Dossier

Chômage et crise économique. Le retour en grâce du secteur informel ?

Alors que le taux de chômage ne prête guère à l’optimisme, le gouvernement peine à résorber les pertes d’emploi dues à une crise économique doublée d’une conjoncture internationale déplorable. Et l’informel dans tout cela ?

Plus que jamais, les chiffres de l’emploi ou pour être plus précis ceux du chômage, donneraient du tournis et devraient constituer une forte inquiétude à tout gouvernement normalement constitué. Alors que l’exécutif a fait de l’emploi une question centrale, le chômage a pourtant atteint en 2023 un niveau inédit depuis le début de ce siècle. Une situation qui fait que le royaume souffre d’un taux de chômage de 12,9 % à un niveau presque comparable aux pires années des années 2000 (13,4 %).

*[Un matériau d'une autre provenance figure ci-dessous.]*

(** X13. [delete_account] never touches the session.  Whatever the
    keystore does, the active account, the files and the connections are
    what they were; so an account that is active when it is deleted stays
    the active account, and [get_account_active] still reports it.  When
    the load fails, the handler returns the 404 exception object as its
    body and does not call [accounts.remove]: the outcome is the same for
    every behaviour of the removal. *)
Theorem delete_account_keeps_session
    (tk : Toolkit) (sv : Services) (name password : string) (w : World) :
  let run := delete_account tk sv name password w in
  ACTIVEACCOUNT run.2 = ACTIVEACCOUNT w ∧
  files run.2 = files w ∧ connections run.2 = connections w ∧
  (get_account_active run.2).1 = (get_account_active w).1 ∧
  (∀ exc, accounts_load tk name password = inl exc →
     ∀ sv', delete_account tk sv' name password w = run ∧
            run.1 = inr (HTTPException 404
                           ("No account found locally with name " +:+ dquote +:+ name
                            +:+ dquote +:+ ". " +:+ str exc))).
Proof.
  intros run. subst run. rewrite delete_account_run. cbv zeta.
  assert (∀ evs, (get_account_active (advance w (files w) (open_projects w) evs)).1
                 = (get_account_active w).1) as Hget.
  { intros evs. unfold get_account_active, advance; run.
    by destruct (account (ACTIVEACCOUNT w)). }
  destruct (accounts_load tk name password) as [exc|acc] eqn:Hload.
  - split; [done|]. split; [done|]. split; [done|]. split; [apply Hget|].
    intros exc' [= <-] sv'. split; [|done].
    rewrite delete_account_run. cbv zeta. by rewrite Hload.
  - destruct (accounts_remove sv acc);
      (split; [done|]; split; [done|]; split; [done|]; split; [apply Hget|done]).
Qed.

Lemma delete_account_keeps_session_witness :
  delete_account Demo.toolkit Fixture.offline "deployer" "guess" Demo.signed_in
  = delete_account Demo.toolkit Fixture.services "deployer" "guess" Demo.signed_in ∧
  (delete_account Demo.toolkit Fixture.services "deployer" "guess" Demo.signed_in).1
  = inr (HTTPException 404
           ("No account found locally with name " +:+ dquote +:+ "deployer" +:+ dquote
            +:+ ". " +:+ str (Exception "password or name is incorrect"))).
Proof.
  apply (proj2 (proj2 (proj2 (proj2
           (delete_account_keeps_session Demo.toolkit Fixture.services "deployer" "guess"
              Demo.signed_in)))) (Exception "password or name is incorrect") eq_refl
           Fixture.offline).
Defined.

(** X14. Deleting the active account does not sign it out: after a
    [delete_account] that loaded and removed the active account, a
    deployment is still submitted with that account as the sender. *)
Theorem deleted_account_still_signs
    (tk : Toolkit) (sv : Services) (name password : string) (acc : Account) (w : World)
    (template_name contract_name code : string) (template_params : list (string * string))
    (publish_source : bool) (proj : gmap string ContractContainer) (c : ContractContainer) :
  account (ACTIVEACCOUNT w) = Some acc →
  accounts_load tk name password = inr acc →
  accounts_remove sv acc = None →
  validate_filename tk (with_sol template_name) = None →
  validate_filename tk (contract_name +:+ ".sol") = None →
  files w !! template_path_of template_name = Some code →
  project_load tk (<[contract_path_of contract_name := render code template_params]> (files w))
  = inr proj →
  proj !! contract_name = Some c →
  let w1 := world_after (delete_account tk sv name password) w in
  let w2 := world_after (deploy_template_contract tk template_name template_params
                           contract_name publish_source) w1 in
  (delete_account tk sv name password w).1 = inr NoBody ∧
  EDeploy (container_name c) (Some acc) publish_source ∈ trace w2.
Proof.
  intros Hacc Hload Hremove Ht Hc Hf Hp Hk w1 w2. subst w1 w2. unfold world_after.
  rewrite delete_account_run. cbv zeta. rewrite Hload, Hremove. split; [done|].
  rewrite (deploy_run _ _ _ _ _ _ code Ht Hc); [|done]. cbv zeta. simpl.
  rewrite Hp, Hk. simpl. rewrite Hacc.
  apply elem_of_app. right. rewrite !elem_of_cons. auto 10.
Qed.

Lemma deleted_account_still_signs_witness :
  let w1 := world_after (delete_account Demo.toolkit Fixture.services "deployer" "secret")
              Demo.signed_in in
  let w2 := world_after (deploy_template_contract Demo.toolkit "Simple"
                           [("NAME", "Foo"); ("VAL", "5")] "Foo" true) w1 in
  (delete_account Demo.toolkit Fixture.services "deployer" "secret" Demo.signed_in).1
  = inr NoBody ∧
  EDeploy (container_name (Demo.container "Foo")) (Some Demo.deployer) true ∈ trace w2.
Proof.
  apply (deleted_account_still_signs Demo.toolkit Fixture.services "deployer" "secret"
           Demo.deployer Demo.signed_in "Simple" "Foo" Demo.template
           [("NAME", "Foo"); ("VAL", "5")] true
           (Demo.compile (<["../contracts/Foo.sol" := "contract Foo { uint x = 5; }"]>
                            (files Demo.signed_in)))
           (Demo.container "Foo")); reflexivity.
Defined.

(** X15. [generate_new_account] saves the new account only under a
    non-empty passphrase.  With an empty one the keystore's [save] is not
    called: the body carries the new address and private key whatever
    [save] would do.  With a non-empty one a failing [save] leaves the
    handler as an uncaught exception.  In no case is the new account made
    the active one: the world is what it was. *)
Theorem generate_new_account_saves_on_passphrase
    (sv : Services) (name password : string) (key : option string) (new : LocalAccount)
    (w : World) :
  accounts_add sv key = inr new →
  generate_new_account sv name password key w
  = (match (if truthy password then account_save sv new name password else None) with
     | Some exc => inl exc
     | None => inr (Generated (address (local_account new)) (local_private_key new))
     end, w) ∧
  generate_new_account sv name "" key w
  = (inr (Generated (address (local_account new)) (local_private_key new)), w).
Proof.
  intros H. unfold generate_new_account, lift_call; run. rewrite H. simpl.
  split; [|done].
  destruct (truthy password); [|done]. by destruct (account_save sv new name password).
Qed.

Lemma generate_new_account_saves_on_passphrase_witness :
  generate_new_account Fixture.services "deployer" "pw" None Demo.fresh
  = (match (if truthy "pw"
            then account_save Fixture.services Fixture.newcomer "deployer" "pw" else None) with
     | Some exc => inl exc
     | None => inr (Generated (address (local_account Fixture.newcomer))
                      (local_private_key Fixture.newcomer))
     end, Demo.fresh) ∧
  generate_new_account Fixture.services "deployer" "" None Demo.fresh
  = (inr (Generated (address (local_account Fixture.newcomer))
            (local_private_key Fixture.newcomer)), Demo.fresh).
Proof.
  apply (generate_new_account_saves_on_passphrase Fixture.services "deployer" "pw" None
           Fixture.newcomer Demo.fresh).
  reflexivity.
Defined.

(** ** Contracts: listing, deployment, interaction *)

Lemma count_events_app (p : Event → bool) (evs evs' : list Event) :
  count_events p (evs ++ evs') = (count_events p evs + count_events p evs')%nat.
Proof. induction evs as [|ev evs IH]; simpl; [done|]. rewrite IH. lia. Qed.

Le coup de frein enregistré dans certains secteurs pèse lourd sur la croissance marocaine. Malgré la création de 230.000 emplois en 2021, due à un sursaut inédit de l’activité économique grevée par le lourd passif de la crise du Covid-19 qui a fait perdre au pays plus de 430.000 postes d’emploi en 2020, l’année 2023 et avant elle 2022, n’ont pas connu la reprise espérée. Les idées de l’exécutif restent intéressantes pour atténuer la crise mais le chemin qui mène au plein emploi est semé d’embuches. On peut citer à titre d’exemples la hausse du budget de l’investissement public, le lancement des programmes comme Awrach ou Forsa censés créer des opportunités d’emploi à des jeunes instruits ou sans diplôme, il y a aussi les aides directes au secteur agricole mis à mal par une sécheresse endémique qui a causé d’énormes pertes dans l’emploi rural, notamment chez les jeunes et les femmes. Près de 90% des pertes d’emplois accusées entre mars 2022 et mars 2023 sont des emplois non rémunérés.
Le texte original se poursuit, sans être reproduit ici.